III
THE DEVELOPMENT OF THE POLITICAL SPECIALIST
The corporations were able to secure and to exercise an excessive and corrupt influence on legislation, because their aggrandizement coincided with a process of deterioration in our local political institutions. We have seen that the stress of economic competition had specialized the American business man and made him almost exclusively preoccupied with the advancement of his own private interests; and one of the first results of this specialization was an alteration in his attitude towards the political welfare of his country. Not only did he no longer give as much time to politics as he formerly did, but as his business increased in size and scope, he found his own interests by way of conflicting at many points with the laws of his country and with its well-being. He did not take this conflict very seriously. He was still reflected in the mirror of his own mind as a patriotic and a public-spirited citizen; but at the same time his ambition was to conquer, and he did not scruple to sacrifice both the law and the public weal to his own prosperity.

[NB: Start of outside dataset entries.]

(** Lines 31-82: the body of [if (iter->Valid())], entered with a first
    entry [(key0, _)]. *)
Definition write_table (fname : string) (env : Env) (table_cache : TableCache)
    (key0 : Slice) (all : list (Slice * Slice)) (meta : FileMetaData) : flow :=
  let '(s, file) := NewWritableFile env fname in
  let tr := [EvNewWritableFile fname s] in
  if negb (ok s) then EarlyReturn s meta tr
  else
    let builder := new_TableBuilder file in
    let tr := tr ++ [EvNewTableBuilder] in
    let meta := set_smallest key0 meta in
    let '(meta, adds) := add_loop all meta in
    let tr := tr ++ adds in
    let s := Finish builder all in
    let tr := tr ++ [EvFinish s] in
    let size := wrap64 (FileSize builder all) in
    if ok s && negb (0 <? size) then AssertionFailed (tr ++ [EvFileSize size])
    else
      let meta := if ok s then set_file_size size meta else meta in
      let tr := if ok s then tr ++ [EvFileSize size] else tr in
      let tr := tr ++ [EvDeleteBuilder] in
      let s' := if ok s then Sync file else s in
      let tr := if ok s then tr ++ [EvSync s'] else tr in
      let s'' := if ok s' then Close file else s' in
      let tr := if ok s' then tr ++ [EvClose s''] else tr in
      let tr := tr ++ [EvDeleteFileObject] in
      if ok s'' then
        let s3 := NewIterator table_cache (number meta) (file_size meta) in
        FallThrough s3 meta (tr ++ [EvNewIterator (number meta) (file_size meta) s3])
      else FallThrough s'' meta tr.

(** Lines 85-95: the input iterator's error takes over the status; the
    file is kept only for an ok status and a positive size. *)
Definition finish_build (fname : string) (iter : Iterator) (s : Status)
    (meta : FileMetaData) (tr : list event) : outcome :=
  let s := if negb (ok (status iter)) then status iter else s in
  if ok s && (0 <? file_size meta) then Returns s meta tr
  else Returns s meta (tr ++ [EvDeleteFile fname]).

Definition BuildTable (dbname : string) (env : Env) (table_cache : TableCache)
    (iter : Iterator) (meta : FileMetaData) : outcome :=
  let s := OK in
  let meta := set_file_size 0 meta in
  let fname := TableFileName dbname (number meta) in
  let body :=
    match entries iter with                      (* iter->SeekToFirst(); iter->Valid() *)
    | [] => FallThrough s meta []
    | (key0, _) :: _ => write_table fname env table_cache key0 (entries iter) meta
    end in
  match body with
  | EarlyReturn s meta tr => Returns s meta tr
  | AssertionFailed tr => Aborts tr
  | FallThrough s meta tr => finish_build fname iter s meta tr
  end.

(** The status held in [s] when control reaches line 85, if it does. *)
Definition status_before_input_check (dbname : string) (env : Env)
    (table_cache : TableCache) (iter : Iterator) (meta : FileMetaData)
    : option Status :=
  let meta := set_file_size 0 meta in
  let fname := TableFileName dbname (number meta) in
  match entries iter with
  | [] => Some OK
  | (key0, _) :: _ =>
      match write_table fname env table_cache key0 (entries iter) meta with
      | FallThrough s _ _ => Some s
      | _ => None
      end
  end.

End WithCollaborators.

(** Reading a trace: the files of the directory after the calls, for an
    [Env] whose successful [NewWritableFile] creates the file and whose
    [DeleteFile] removes it. *)
Definition apply_event (fs : list string) (e : event) : list string :=
  match e with
  | EvNewWritableFile fname OK => fname :: fs
  | EvDeleteFile fname => filter (λ f, f ≠ fname) fs
  | _ => fs
  end.

Definition files_after (fs : list string) (tr : list event) : list string :=
  foldl apply_event fs tr.

End Builder.

(** ** db/db_impl.h: the coordinator

    The header declares the members of [DBImpl] and the signatures of its
    methods; the method bodies (db/db_impl.cc) are not part of these sources
    and are modelled from the specification where a property needs them. *)

Module DBImpl.

Import Builder.

(** [config::kL0_SlowdownWritesTrigger], [config::kL0_StopWritesTrigger]
    (db/dbformat.h), with the values the specification gives. *)
Definition kL0_SlowdownWritesTrigger : Z := 8.
Definition kL0_StopWritesTrigger : Z := 12.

All unknowingly he began to testify to a growing and a decisive division between the two primary interests of American life,—between the interest of the individual business man and the interest of the body politic; and he became a living refutation of the amiable theories of the Jacksonian Democrat that the two must substantially coincide. The business man had become merely a business man, and the conditions which had made him less of a politician had also had its effect upon the men whose business was that of politics. Just as business had become specialized and organized, so politics also became subject to specialization and organization. The appearance of the “Captain of Industry” was almost coincident with the appearance of the “Boss.”